Task description:
Go to the line holding "Lemma open_for_typed spec" in the entries below and write out exactly every line down to and including the line holding "destination_of in Hd.".

[Records contained in a dataset]
(** The canonical host is a normal form. *)
Lemma canonical_host_normal (host h : str) : canonical_host host = Ok h -> canonical_host h = Ok h.
Proof.
  intros H. pose proof (canonical_host_bytes _ _ H) as (Hne & Hb). revert H. unfold canonical_host at 1.
  destruct (and_then _ _) as [inner|]; [by apply v6_host_normal|].
  destruct (contains 0x3A host) eqn:Ec; [by apply v6_host_normal|].
  set (h1 := unwrap_or _ _). destruct (forallb is_ascii h1) eqn:Ea; [|done]. cbn [negb].
  destruct (is_nil h1 || _) eqn:Ene; [done|]. destruct (forallb valid_label _) eqn:El; [|done]. cbn [negb].
  intros H. assert (h = map to_lower h1) as ->.
  { destruct (is_some_and _ _); [|by injection H]. destruct (parse_ipv4 _); [|done]. cbn [ok_or] in H.
    destruct (bool_decide _); [by injection H | done]. }
  assert (Hcolon : contains 0x3A (map to_lower h1) = false).
  { apply bool_decide_eq_false. intros Hx. apply list_elem_of_In, in_map_iff in Hx as (b & Eb & Hx).
    apply bool_decide_eq_false in Ec. apply Ec. apply list_elem_of_In in Hx.
    assert (b = 0x3A) as -> by (revert Eb; unfold to_lower; destruct (_ && _) eqn:E; bprop; lia).
    subst h1. destruct (strip_suffix _ host) as [r|] eqn:E; [|done].
    apply strip_suffix_spec in E as ->. cbn [unwrap_or] in Hx. set_solver. }
  unfold canonical_host. rewrite not_bracketed by (by apply host_byte_not). rewrite Hcolon.
  assert (Hdot : strip_suffix (sbytes ".") (map to_lower h1) = None).
  { rewrite <- (join_split 0x2E (map to_lower h1)). apply strip_sep_join; [apply split_ne|].
    intros p Hp. split; [|by eapply split_parts]. rewrite forallb_elem in El. specialize (El p Hp).
    unfold valid_label in El. by destruct p. }
  rewrite Hdot. cbn [unwrap_or].
  assert (Ea' : forallb is_ascii (map to_lower h1) = true).
  { rewrite forallb_elem in *. intros x Hx. apply list_elem_of_In, in_map_iff in Hx as (b & <- & Hx).
    apply to_lower_ascii, Ea. by apply list_elem_of_In. }
  rewrite Ea'. cbn [negb]. rewrite map_map, (map_ext _ _ to_lower_idemp), El.
  replace (is_nil (map to_lower h1) || (253 <? len (map to_lower h1))) with false.
  2:{ rewrite length_map. symmetry. rewrite <- Ene. by destruct h1. }
  cbn [negb]. exact H.
Qed.
(* ===== verification/RemoteTable.v ===== *)
(** * The table of exchanges

    The connection crate's remote/table.rs, the closed table from an exchange to
    the [Open] that asks for it, and the bounds of remote/lane.rs.  The theorem is
    that every row the table has is, for a context and an identity within the wire's
    bounds, a message the transport's validator accepts, of the service that was asked
    for.  The bounds are the theorem's hypotheses [context_ok] and [identity_ok]: neither
    [ExchangeSpec::git] nor the configuration enforces them. *)
From S2P Require Import Prelude Utf8 Cbor Protocol Budget Admission Policy Validate Codec Binding Mux PoolTypes Operation.

Definition wire_service (service : Service.t) : GitService.t :=
  match service with
  | Service.UploadPackAdvertisement => GitService.UploadPackAdvertisement
  | Service.UploadPackExchange => GitService.UploadPackExchange
  | Service.ReceivePackAdvertisement => GitService.ReceivePackAdvertisement
  | Service.ReceivePackExchange => GitService.ReceivePackExchange
  end.
Definition crate_service (service : GitService.t) : Service.t :=
  match service with
  | GitService.UploadPackAdvertisement => Service.UploadPackAdvertisement
  | GitService.UploadPackExchange => Service.UploadPackExchange
  | GitService.ReceivePackAdvertisement => Service.ReceivePackAdvertisement
  | GitService.ReceivePackExchange => Service.ReceivePackExchange
  end.

Definition check_shape (scheme : Scheme.t) (service : GitService.t) : result unit TableRefusal.t :=
  if bool_decide (scheme = Scheme.Ssh)
     && match service with
        | GitService.UploadPackAdvertisement | GitService.ReceivePackAdvertisement => true
        | _ => false
        end
  then Err TableRefusal.SshAdvertisement
  else Ok tt.

Module OpenContext.
Record t := mk {
  endpoint_id : string;
  operation_id : string;
  limits : Limits.t;
  deadlines : Deadlines.t;
  path_base : option string;
}.
End OpenContext.

Definition destination_of (key : Key.t) (path : string) : result Destination.t TableRefusal.t :=
  try (ssh_username, https_username) :=
    match key.(Key.scheme), key.(Key.username) with
    | Scheme.Ssh, Some user => Ok (Some user, None)
    | Scheme.Https, None => Ok (None, None)
    | _, _ => Err TableRefusal.Username
    end in
  Ok (Destination.mk key.(Key.scheme) key.(Key.host) key.(Key.port) path ssh_username https_username).

Definition open_for (spec : ExchangeSpec.t) (context : OpenContext.t) : result Open.t TableRefusal.t :=
  let key := spec.(ExchangeSpec.key) in
  let service := wire_service spec.(ExchangeSpec.service) in
  try _ := check_shape key.(Key.scheme) service in
  try (identity, policy) :=
    match key.(Key.scheme), spec.(ExchangeSpec.identity) with
    | Scheme.Ssh, PoolIdentity.Ambient =>
        Ok (Identity.mk IdentityMode.Ambient None None, AuthPolicy.SshAmbient)
    | Scheme.Ssh, PoolIdentity.Explicit key_path =>
        try base := ok_or context.(OpenContext.path_base) TableRefusal.PathBase in
        Ok (Identity.mk IdentityMode.ExplicitKey (Some key_path) (Some base), AuthPolicy.SshExplicit)
    | Scheme.Https, PoolIdentity.Https =>
        Ok (Identity.mk IdentityMode.CredentialsDisabled None None, AuthPolicy.Anonymous)
    | _, _ => Err TableRefusal.Identity
    end in
  try destination := destination_of key spec.(ExchangeSpec.path) in
  Ok {|
    Open.endpoint_id := context.(OpenContext.endpoint_id);
    Open.operation_id := context.(OpenContext.operation_id);
    Open.destination := destination;
    Open.service := service;
    Open.identity := identity;
    Open.policy := policy;
    Open.deadlines := context.(OpenContext.deadlines);
    Open.receive_limits := context.(OpenContext.limits);
  |}.

(** ** Bounds of a binding *)

(** The streams the client's half of a binding holds (served.rs). *)
Definition STREAMS : Z := 64.

Module RemoteConfig.
Record t := mk {
  active_operations : Z;
  waiting_admissions : Z;
  admission_bound_ms : Z;
  streams_per_binding : Z;
  deadlines : Deadlines.t;
}.
Definition streams (self : t) : Z := Z.max 1 (Z.min self.(streams_per_binding) STREAMS).
Definition default : t := mk 32 64 30000 64 (Deadlines.mk 30000 30000 60000 120000 5000).
End RemoteConfig.

Module BindBounds.
Record t := mk { receive_window : Z; streams : Z }.
Definition window : Z := binding_limits.(Limits.receive_window).
Definition core (config : RemoteConfig.t) : t := mk window (RemoteConfig.streams config).
Definition client : t := mk window STREAMS.
End BindBounds.

(** ** The table is well typed *)

(** What a context must be to make an [Open] of: an endpoint and operation with
    names, valid limits, deadlines that are some, a base that is a path. *)
Definition context_ok (context : OpenContext.t) : bool :=
  let d := context.(OpenContext.deadlines) in
  negb (str_is_empty context.(OpenContext.endpoint_id)) && negb (str_is_empty context.(OpenContext.operation_id))
  && is_ok (Validate.limits context.(OpenContext.limits))
  && forallb (fun v => 0 <? v) [d.(Deadlines.allocation_ms); d.(Deadlines.interaction_ms); d.(Deadlines.cleanup_ms)]
  && forallb (fun v => Validate.in_range 0 I32_MAX v) [d.(Deadlines.connect_ms); d.(Deadlines.io_ms)]
  && is_none_or context.(OpenContext.path_base) (fun base => negb (str_is_empty base) && negb (contains_char 0 base)).

Definition identity_ok (identity : PoolIdentity.t) : bool :=
  match identity with
  | PoolIdentity.Explicit path => negb (str_is_empty path) && negb (contains_char 0 path)
  | _ => true
  end.

Lemma crate_wire_service s : crate_service (wire_service s) = s.
Proof. by destruct s. Qed.

(** An [Open] of the table and where each part of it comes from. *)
Lemma open_for_inv spec context o : open_for spec context = Ok o ->
  check_shape spec.(ExchangeSpec.key).(Key.scheme) o.(Open.service) = Ok tt
  /\ o.(Open.service) = wire_service spec.(ExchangeSpec.service)
  /\ destination_of spec.(ExchangeSpec.key) spec.(ExchangeSpec.path) = Ok o.(Open.destination)
  /\ o.(Open.endpoint_id) = context.(OpenContext.endpoint_id) /\ o.(Open.operation_id) = context.(OpenContext.operation_id)
  /\ o.(Open.deadlines) = context.(OpenContext.deadlines) /\ o.(Open.receive_limits) = context.(OpenContext.limits)
  /\ match spec.(ExchangeSpec.key).(Key.scheme), spec.(ExchangeSpec.identity) with
     | Scheme.Ssh, PoolIdentity.Ambient =>
         o.(Open.identity) = Identity.mk IdentityMode.Ambient None None /\ o.(Open.policy) = AuthPolicy.SshAmbient
     | Scheme.Ssh, PoolIdentity.Explicit path => exists base, context.(OpenContext.path_base) = Some base
         /\ o.(Open.identity) = Identity.mk IdentityMode.ExplicitKey (Some path) (Some base)
         /\ o.(Open.policy) = AuthPolicy.SshExplicit
     | Scheme.Https, PoolIdentity.Https =>
         o.(Open.identity) = Identity.mk IdentityMode.CredentialsDisabled None None /\ o.(Open.policy) = AuthPolicy.Anonymous
     | _, _ => False
     end.
Proof.
  unfold open_for. destruct (check_shape _ _) as [[]|] eqn:Es; [|done].
  destruct (Key.scheme (ExchangeSpec.key spec)), (ExchangeSpec.identity spec) as [|path| |scope]; try done;
    try (destruct (OpenContext.path_base context) as [base|] eqn:Eb; [|done]); cbn [ok_or];
    (destruct (destination_of _ _) as [d|]; [|done]); intros [= <-]; split_and!; try done; by exists base.
Qed.

Lemma open_for_typed spec context o : open_for spec context = Ok o ->
  context_ok context = true -> identity_ok spec.(ExchangeSpec.identity) = true ->
  Validate.valid_identity o.(Open.identity) = true
  /\ allows o.(Open.destination).(Destination.scheme) o.(Open.policy) o.(Open.identity).(Identity.mode) = true
  /\ native o.(Open.policy) = false.
Proof.
  intros Ho Hc Hi. destruct (open_for_inv _ _ _ Ho) as (_ & _ & Hd & _ & _ & _ & _ & Hid).
  assert (Hs : o.(Open.destination).(Destination.scheme) = spec.(ExchangeSpec.key).(Key.scheme)).
  { unfold destination_of in Hd. destruct (Key.scheme _) eqn:Es, (Key.username _); try done; by injection Hd as <-. }
  rewrite Hs. unfold context_ok in Hc. rewrite !andb_true_iff in Hc. destruct Hc as [_ Hb].
  destruct (Key.scheme (ExchangeSpec.key spec)), (ExchangeSpec.identity spec) as [|path| |scope]; try done;
    [destruct Hid as [-> ->] | destruct Hid as (base & Eb & -> & ->) | destruct Hid as [-> ->]]; try done.
  split; [|done]. unfold Validate.valid_identity. cbn. rewrite Eb in Hb. cbn in Hi, Hb. by rewrite Hi, Hb.
Qed.

(** C31: the table is typed: for an exchange that [ExchangeSpec::git] made, with a valid key and
    a port in range, and for a context and an identity within the bounds of the wire, which
    their makers do not check, the [Open] that the table makes, if it has a row, is of that
    exchange's service, has the shape the other side checks, names an identity
    the validator takes and a policy its scheme and identity allow, never a native
    one; and for ssh the whole body passes the transport's validator, at either
    version of the protocol. *)
Theorem open_for_well_typed spec context o version : open_for spec context = Ok o ->
  ExchangeSpec.git spec.(ExchangeSpec.key) spec.(ExchangeSpec.identity) spec.(ExchangeSpec.service) spec.(ExchangeSpec.path)
    = Ok spec ->
  Key.valid spec.(ExchangeSpec.key) = true -> 0 <= spec.(ExchangeSpec.key).(Key.port) <= 65535 ->
  context_ok context = true -> identity_ok spec.(ExchangeSpec.identity) = true ->
  crate_service o.(Open.service) = spec.(ExchangeSpec.service)
  /\ check_shape o.(Open.destination).(Destination.scheme) o.(Open.service) = Ok tt
  /\ Validate.valid_identity o.(Open.identity) = true
  /\ allows o.(Open.destination).(Destination.scheme) o.(Open.policy) o.(Open.identity).(Identity.mode) = true
  /\ native o.(Open.policy) = false
  /\ (spec.(ExchangeSpec.key).(Key.scheme) = Scheme.Ssh -> Validate.open_body version o = Ok tt).
Proof.
  intros Ho Hgit Hkey Hport Hc Hi. destruct (open_for_typed _ _ _ Ho Hc Hi) as (T1 & T2 & T3).
  destruct (open_for_inv _ _ _ Ho) as (V1 & V2 & V3 & V4 & V5 & V6 & V7 & _).
  assert (Hs : o.(Open.destination).(Destination.scheme) = spec.(ExchangeSpec.key).(Key.scheme)).
  { unfold destination_of in V3. destruct (Key.scheme _) eqn:Es, (Key.username _); try done; by injection V3 as <-. }
  split_and!; [by rewrite V2, crate_wire_service | by rewrite Hs | done..|]. intros Hssh.
  unfold Validate.open_body. rewrite V4, V5, V6, V7.
  unfold context_ok in Hc. rewrite !andb_true_iff, !negb_true_iff in Hc. destruct Hc as [[[[[C1 C2] C3] C4] C5] _].
  destruct (Validate.limits _) as [[]|]; [|done].
  assert (Hdest : Validate.destination o.(Open.destination) = Ok tt).
  { unfold ExchangeSpec.git in Hgit. destruct (_ || _) eqn:Eg in Hgit; [done|]. rewrite !orb_false_iff in Eg.
    destruct Eg as [[[G1 _] G2] _]. unfold Key.valid, valid_site in Hkey. rewrite Hssh in Hkey.
    rewrite !andb_true_iff, !negb_true_iff in Hkey. destruct Hkey as [[[[K1 _] K2] K3] K4].
    unfold destination_of in V3. rewrite Hssh in V3. destruct (Key.username _) as [user|]; [|done]. injection V3 as <-.
    cbn [is_some_and] in K4. unfold bounded_text in K4. rewrite !andb_true_iff, !negb_true_iff in K4. destruct K4 as [[U1 _] U2].
    unfold Validate.destination. cbn. apply Z.eqb_neq in K2. unfold Validate.in_range.
    rewrite K1, K3, G1, G2, U1, U2, (proj2 (Z.leb_le 1 _)), (proj2 (Z.leb_le _ 65535)) by lia. done. }
  rewrite Hdest, C1, C2, T1, T2, T3, andb_false_r. cbn. cbn in C4, C5. unfold Validate.refuse.
  rewrite !andb_true_iff, !Z.ltb_lt in C4. destruct C4 as (D1 & D2 & D3 & _).
  rewrite !andb_true_iff in C5. destruct C5 as (D4 & D5 & _). rewrite D4, D5.
  by rewrite !(proj2 (Z.leb_gt _ 0)) by lia.
Qed.

Lemma open_for_well_typed_witness : exists o,
  open_for (ExchangeSpec.mk (Key.ssh "git" "h.example" 22) (PoolIdentity.Explicit "/k") Service.ReceivePackExchange "/r")
    (OpenContext.mk "e" "r" binding_limits RemoteConfig.default.(RemoteConfig.deadlines) (Some "/base"%string)) = Ok o
  /\ Validate.open_body 2 o = Ok tt.
Proof.
  eexists. split; [vm_compute; reflexivity|].
  refine (proj2 (proj2 (proj2 (proj2 (proj2 (open_for_well_typed
    (ExchangeSpec.mk (Key.ssh "git" "h.example" 22) (PoolIdentity.Explicit "/k") Service.ReceivePackExchange "/r")
    (OpenContext.mk "e" "r" binding_limits RemoteConfig.default.(RemoteConfig.deadlines) (Some "/base"%string)) _ 2
    _ _ _ _ _ _))))) eq_refl); try (vm_compute; reflexivity).
  cbn. lia.
Defined.
Lemma slots_granted id w :
  more w.(host).(Host.next_claim) -> w.(host).(Host.close) = None ->
  w.(host).(Host.active) < limits.(HostLimits.active_slots) -> w.(host).(Host.next_binding) + 1 <= U64_MAX ->
  slots_ok w ->
  slots_ok (w <| host := w.(host) <| Host.queue := tl w.(host).(Host.queue) |>
                        <| Host.next_binding := w.(host).(Host.next_binding) + 1 |>
                        <| Host.active := usize_add w.(host).(Host.active) 1 |>
                        <| Host.next_claim := wrapping_add_u64 w.(host).(Host.next_claim) 1 |>
                        <| Host.claims := <[w.(host).(Host.next_claim) := HClaim.new]> w.(host).(Host.claims) |> |>
              <| waits := w.(waits) ∖ {[id]} |>
              <| permits := <[w.(host).(Host.next_claim) := w.(host).(Host.next_binding)]> w.(permits) |>
              <| grants := w.(grants) ++ [(id, w.(host).(Host.next_binding))] |>).
Proof.
  intros Hm Hc Ha El Hok. destruct Hok as [Ha' Hl Hcl Hn Hs Ho Ht Hop Hse Hloc]. destruct Hm as [Hm0 Hm1].
  assert (Hf : (host w).(Host.claims) !! (host w).(Host.next_claim) = None).
  { destruct (_ !! _) eqn:E; [|done]. exfalso.
    assert (Hi : is_Some (permits w !! (host w).(Host.next_claim))) by (apply Hcl; eauto). specialize (Hn _ Hi). lia. }
  assert (Hwn : wrapping_add_u64 (host w).(Host.next_claim) 1 = (host w).(Host.next_claim) + 1) by (apply as_u64_id; lia).
  pose proof (held_slots_nonneg (host w).(Host.claims)).
  split; cbn.
  + unfold usize_add, as_usize. rewrite as_u64_id by lia. unfold held. rewrite count_new by done.
    cbn. fold (held (Host.claims (host w))). lia.
  + unfold usize_add, as_usize. rewrite as_u64_id by lia. lia.
  + intros c. destruct (decide (c = (host w).(Host.next_claim))) as [->|Hne].
    * rewrite !lookup_insert_eq. split; eauto.
    * rewrite !lookup_insert_ne by done. apply Hcl.
  + intros c Hi. rewrite Hwn. destruct (decide (c = (host w).(Host.next_claim))) as [->|Hne]; [lia|].
    rewrite lookup_insert_ne in Hi by done. specialize (Hn _ Hi). lia.
  + intros c s Hi. apply lookup_insert_Some in Hi as [[<- <-]|[_ Hi]].
    * split; [lia|]. intros Hb. apply Ht in Hb. lia.
    * destruct (Hs _ _ Hi). split; [lia|done].
  + intros c c' s Hi Hi'. apply lookup_insert_Some in Hi as [[<- <-]|[Hne Hi]]; apply lookup_insert_Some in Hi' as [[<- E]|[Hne' Hi']].
    * done.
    * apply Hs in Hi'. lia.
    * subst. apply Hs in Hi. lia.
    * by apply (Ho c c' s).
  + split; [lia|]. intros s Hb. apply Ht in Hb. lia.
  + intros _. destruct (Hop Hc) as [Hp Hx]. split; [done|]. intros c x Hi.
    apply lookup_insert_Some in Hi as [[_ <-]|[_ Hi]]; [done|by eapply Hx].
  + rewrite Hc. by intros [].
  + exact Hloc.
Qed.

Task response:
Lemma open_for_typed spec context o : open_for spec context = Ok o ->
  context_ok context = true -> identity_ok spec.(ExchangeSpec.identity) = true ->
  Validate.valid_identity o.(Open.identity) = true
  /\ allows o.(Open.destination).(Destination.scheme) o.(Open.policy) o.(Open.identity).(Identity.mode) = true
  /\ native o.(Open.policy) = false.
Proof.
  intros Ho Hc Hi. destruct (open_for_inv _ _ _ Ho) as (_ & _ & Hd & _ & _ & _ & _ & Hid).
  assert (Hs : o.(Open.destination).(Destination.scheme) = spec.(ExchangeSpec.key).(Key.scheme)).
  { unfold destination_of in Hd. destruct (Key.scheme _) eqn:Es, (Key.username _); try done; by injection Hd as <-. }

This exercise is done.